Strife, A Punctuate! Theatre Production in Association with Tarragon Theatre, is a world premiere presentation. Written by Matthew MacKenzie and directed by Yvette Nolan, the play revolves around issues of identity and legacy, and takes the stage in Tarragon’s Extraspace from April 7 to 26, 2026.
The play revolves around issues of identity, power, and the politics of representation, and features an all-Indigenous cast, along with key members of the creative team.
After Nathan, an Indigenous climate activist, is brutally murdered, the play asks the question: who can speak for him? Monique is his sister, and she’s haunted by grief. She has visions that link back to her heritage.
But Monique, and her husband Eddie, work in Alberta’s oil patch, and have little to do with the climate activism that Nathan held dear.
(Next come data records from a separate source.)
(* ===== verification/Recovery.v ===== *)
(** * Opening and recovering a store ([src/db/recovery.rs], [DataStore::open] and
    [create_or_recover] of [src/db/store.rs])

    [Uuid::parse_str] is a parameter, as is the length the file system reports
    for a directory. The result of opening is a store built around the final
    world. *)

From stdpp Require Import prelude gmap strings list sorting.
From Stdlib Require Import Strings.Ascii Strings.Byte ZArith Lia.
From S2P Require Import Prelude Consts SkipMap FileIO Types World VLog Block Index Bloom SSTable Meta MemTable.
From S2P Require Import KeyRange RangeSearch Bucket Flush Compaction Config Store StoreInv StoreSpec.
Open Scope Z_scope.

(** [read_dir]: the entries of a directory, in no particular order *)
Definition children (fs : FS) (p : list string) : list (list string) :=
  List.filter (fun q => bool_decide (q <> [] /\ parent q = p)) (elements (dirs fs) ++ (map_to_list (names fs)).*1).

(** [PathBuf] order: component by component *)
Fixpoint path_leb (p q : list string) : bool :=
  match p, q with
  | [], _ => true
  | _ :: _, [] => false
  | a :: p', b :: q' =>
      match String.compare a b with Lt => true | Gt => false | Eq => path_leb p' q' end
  end.
Definition path_le (p q : list string) : Prop := path_leb p q = true.
#[export] Instance path_le_dec : RelDecision path_le := fun p q => bool_eq_dec (path_leb p q) true.

(** [str::rfind] and [str::find] for the two patterns used *)
Fixpoint string_drop (n : nat) (s : string) : string :=
  match n, s with
  | O, _ => s
  | Datatypes.S n', String _ s' => string_drop n' s'
  | _, EmptyString => EmptyString
  end.
Fixpoint after_last (pat s : string) : option string :=
  match s with
  | EmptyString => if String.prefix pat s then Some (string_drop (String.length pat) s) else None
  | String _ s' =>
      match after_last pat s' with
      | Some r => Some r
      | None => if String.prefix pat s then Some (string_drop (String.length pat) s) else None
      end
  end.
Fixpoint before_slash (s : string) : option string :=
  match s with
  | EmptyString => None
  | String c s' => if Ascii.eqb c "/"%char then Some EmptyString else String c <$> before_slash s'
  end.

(** [path.to_string_lossy()] *)
Definition path_string (p : list string) : string := foldr (fun c s => String.append "/" (String.append c s)) EmptyString p.

(** [get_bucket_id_from_full_bucket_path] *)
Definition get_bucket_id_from_full_bucket_path (full_path : list string) : string :=
  match after_last "bucket" (path_string full_path) with
  | Some uuid_part => default EmptyString (before_slash uuid_part)
  | None => EmptyString
  end.

Section recovery.
Context `{Env} {M : Type -> Type} `{SkipMap M} (parse_uuid : string -> option string) (dir_len : Z).
Abbreviation W := (World M).
Abbreviation S := (DataStore M).

(** [open_dir_stream!] and the iteration over it *)
Definition read_dir (p : list string) : io W Error (list (list string)) := fun w =>
  if decide (p ∈ dirs (w_fs w)) then (Ok (hash_iter (children (w_fs w) p)), w) else (Err (DirOpen p NotFound), w).

Definition is_file (w : W) (p : list string) : bool := bool_decide (is_Some (names (w_fs w) !! p)).

(** The buckets and key ranges recovered so far *)
Record Recovered := mkRecovered { rc_buckets : list (string * Bucket); rc_ranges : KeyRange }.

(** The body of the loop over a bucket's tables *)
Definition recover_sst (bucket_dir sst_dir : list string) (st : Recovered) : io W Error Recovered :=
  entries ← read_dir sst_dir;
  w ← io_get;
  let files := merge_sort path_le (List.filter (is_file w) entries) in
  let bucket_id := get_bucket_id_from_full_bucket_path sst_dir in
  match files with
  | data_file_path :: filter_file_path :: index_file_path :: _ :: _ =>
      table ← table_build_from sst_dir data_file_path index_file_path;
      bucket_uuid ← io_lift (match parse_uuid bucket_id with Some u => Ok u | None => Err (InvaidUUIDParseString bucket_id) end);
      let ssts := match im_get bucket_uuid (rc_buckets st) with Some b => sstables b ++ [table] | None => [table] end in
      updated_bucket ← bucket_from bucket_dir bucket_uuid ssts 0;
      summary ← summary_recover (summary_new sst_dir);
      new_filter ← bf_default;
      let table := t_with_filter (t_with_summary table (Some summary)) (Some (bf_set_file_path new_filter (Some filter_file_path))) in
      mret (mkRecovered (im_insert bucket_uuid updated_bucket (rc_buckets st))
              (key_range_set (rc_ranges st) sst_dir (smallest_key summary) (biggest_key summary) table).1)
  | _ => io_err (InvalidSSTableDirectory (path_string sst_dir))
  end.

Fixpoint recover_ssts (bucket_dir : list string) (sst_dirs : list (list string)) (st : Recovered) : io W Error Recovered :=
  match sst_dirs with
  | [] => mret st
  | d :: ds => st' ← recover_sst bucket_dir d st; recover_ssts bucket_dir ds st'
  end.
Sarah, Nathan’s partner, is a fellow activist, and Eleanor, his mentor, is a university lecturer on Indigenous rights and history.
All of them love Nathan. But, who gets to speak for him?
Matthew MacKenzie
Acclaimed playwright Matthew MacKenzie is a two-time Dora Award winner. Toronto theatre lovers will remember him from his First Métis Man of Odesa and Bears. He founded Punctuate! Theatre to explore Indigenous stories and identity.
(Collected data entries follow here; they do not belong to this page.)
(** *** Every merged table *)
Lemma insert_one_run w0 d tabs ms x :
  let l := get_entries (ms_sstable x) in
  orderly_env N -> arranged d tabs -> since w0 (db_world d) -> (w_ticks (db_world d) + 4 <= B)%nat ->
  merged_bucket w0 (db_world d) ms x -> Forall no_tombstones ms -> primed d tabs ->
  exists sst d1 d' p tabs',
    (table ← on_world (ti_from l (ms_filter x)); db_insert table) d = (Ok sst, d1) /\ publish sst d1 = (Ok tt, d') /\
    arranged d' tabs' /\ primed d' tabs' /\ tabs' ≡ₚ p :: tabs /\ merges ms p.2 /\ new_tab w0 p /\ since w0 (db_world d') /\
    (w_ticks (db_world d) <= w_ticks (db_world d') <= 3 + w_ticks (db_world d))%nat /\ appended (db_buckets d) (db_buckets d') /\
    restored_ranges (db_ranges d') = restored_ranges (db_ranges d) /\
    (forall ms' x', merged_bucket w0 (db_world d) ms' x' -> get_entries (ms_sstable x') <> l -> merged_bucket w0 (db_world d') ms' x').
Proof.
  intros l Ho Ha Hs HN [L Hm Hst Lf Hp Had] Hno Hpr. set (f := ms_filter x). pose proof (merges_live _ _ Hm Hno) as Hlive.
  fold l in L, Hm, Hst, Had, Hlive. clearbody l. set (ti := mkTI l (entries_byte_size (the_map (db_world d) l)) f).
  assert (on_world (ti_from l f) d = (Ok ti, d)) as E0 by by destruct d.
  destruct (db_insert_run ti f d (arranged_can_insert _ _ Ha ltac:(lia))) as (sst & bm' & w' & E & Hins); [done|exact (proj2 L)|exact Hst|].
  cbn [get_entries insertor_insertable ti_entries ti] in *.
  pose proof (insertion_made d tabs l f sst bm' w' Ha Hins) as Hmd. pose proof (is_ticks _ _ _ _ _ _ _ _ Hins) as Htk.
  destruct (md_summary _ _ _ _ _ _ _ Hmd) as (sm & Hsm & Hb). destruct (md_filter _ _ _ _ _ _ _ Hmd) as (g & Hg & Hgb & _).
  destruct (insertion_arranged d tabs l f sst bm' w' (smallest_key sm) (biggest_key sm)) as (tabs' & P & Ha'); try done; try lia.
  pose proof (md_next _ _ _ _ _ _ _ Hmd) as Hn. pose proof (md_inodes _ _ _ _ _ _ _ Hmd).
  exists sst. eexists _, _, _, tabs'. split; [run E0; exact E|]. split; [unfold publish; rewrite Hsm, Hg, (md_entries _ _ _ _ _ _ _ Hmd); reflexivity|].
  split; [exact Ha'|]. split; [apply (insertion_primed d tabs l f sst bm' w' (smallest_key sm) (biggest_key sm)); try done; (apply Lf || apply L || lia)|].
  split; [exact P|]. split; [done|]. split; [eapply insertion_new; [exact Ha|exact Hins|exact Hs|apply Lf]|].
  split; [eapply insertion_since; [exact Ha|exact Hins|exact Hs|apply L]|]. split; [cbn; lia|]. split; [|split; [done|]].
  - exact (insertion_appended d tabs l f sst bm' w' Ha Hins).
  - intros ms' x' [L' Hm' Hst' Lf' Hp' Had'] Hne. cbn [db_world].
    assert (the_map (put_map w' l sm_new) (get_entries (ms_sstable x')) = the_map (db_world d) (get_entries (ms_sstable x'))) as Em
      by (rewrite the_map_put, decide_False by done; apply (md_map _ _ _ _ _ _ _ Hmd), L').
    assert (the_bits (put_map w' l sm_new) (bit_vec (ms_filter x')) = the_bits (db_world d) (bit_vec (ms_filter x'))) as Eb by exact (md_bits _ _ _ _ _ _ _ Hmd _).
    split; rewrite ?Em, ?Eb; try done; cbn [put_map w_next]; lia.
Qed.

Lemma insert_merged_run w0 merged mss d tabs tr :
  orderly_env N -> arranged d tabs -> since w0 (db_world d) -> (w_ticks (db_world d) + 3 * length merged + 1 <= B)%nat ->
  Forall2 (merged_bucket w0 (db_world d)) mss merged -> NoDup ((fun x => get_entries (ms_sstable x)) <$> merged) -> Forall (Forall no_tombstones) mss ->
  primed d tabs -> exists d' tabs' news, insert_merged merged tr d = (Ok (mkTracker (actual tr + zlen merged) (expected tr)), d') /\
    arranged d' tabs' /\ primed d' tabs' /\ tabs' ≡ₚ news ++ tabs /\ Forall2 (fun ms p => merges ms p.2 /\ new_tab w0 p) mss news /\ since w0 (db_world d') /\
    (w_ticks (db_world d) <= w_ticks (db_world d') <= 3 * length merged + w_ticks (db_world d))%nat /\
    appended (db_buckets d) (db_buckets d') /\ restored_ranges (db_ranges d') = restored_ranges (db_ranges d).
Proof.
  intros Ho. revert mss d tabs tr. induction merged as [|x merged IH]; intros mss d tabs tr Ha Hs HN Hf Hnd Hno Hpr.
  { apply Forall2_nil_inv_r in Hf as ->. exists d, tabs, []. split; [rewrite zlen_nil, Z.add_0_r; by destruct tr|]. do 3 (split; [done|]).
    split; [constructor|]. split; [done|]. split; [lia|]. split; [|done]. intros id b Hg. exists b, []. by rewrite app_nil_r. }
  apply Forall2_cons_inv_r in Hf as (ms & mss' & Hx & Hf & ->). apply Forall_cons in Hno as [Hno1 Hno]. rewrite fmap_cons in Hnd.
  apply NoDup_cons in Hnd as [Hni Hnd]. cbn [length] in HN.
  destruct (insert_one_run w0 d tabs ms x Ho Ha Hs ltac:(lia) Hx Hno1 Hpr) as (sst & d1 & d2 & p & tabs1 & E1 & E2 & Ha2 & Hpr2 & P2 & Hm & Hnt & Hs2 & T2 & Hap & Hr & Hother).
  destruct (IH mss' d2 tabs1 (mkTracker (actual tr + 1) (expected tr)) Ha2 Hs2 ltac:(lia)) as (d' & tabs' & news & E3 & Ha' & Hpr' & P' & Hf' & Hs' & T' & Hap' & Hr'); [|done|done|done|].
  { apply Forall2_same_length_lookup. split; [by eapply Forall2_length|]. intros i ms' x' Hi1 Hi2. apply Hother; [by eapply Forall2_lookup_lr|].
    intros E. apply Hni. rewrite <- E. apply list_elem_of_fmap. exists x'. split; [done|by eapply list_elem_of_lookup_2]. }
  exists d', tabs', (p :: news). split; [|split; [done|split; [done|split; [|split; [by constructor|split; [done|split; [cbn; lia|split; [by eapply appended_trans|congruence]]]]]]]].
  - cbn [insert_merged]. rewrite E1. run E2. rewrite E3, zlen_cons. cbn [actual expected]. by rewrite <- Z.add_assoc.
  - rewrite P', P2. cbn. by rewrite Permutation_middle.
Qed.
The Canadian playwright is a citizen of the Métis Nation of Alberta, and a graduate of the playwriting program at the National Theatre School of Canada. He launched he Pyretic Productions theatre company in 2008, and staged productions in Edmonton. He premiered his play Sia at Toronto’s Factory Theatre in 2012. MacKenzie began to explore his identity as a Métis man, which had been previously hidden by his family, with Bears in 2015. It was subsequently presented in Toronto, where it won two Dora Awards, and later toured to Vancouver.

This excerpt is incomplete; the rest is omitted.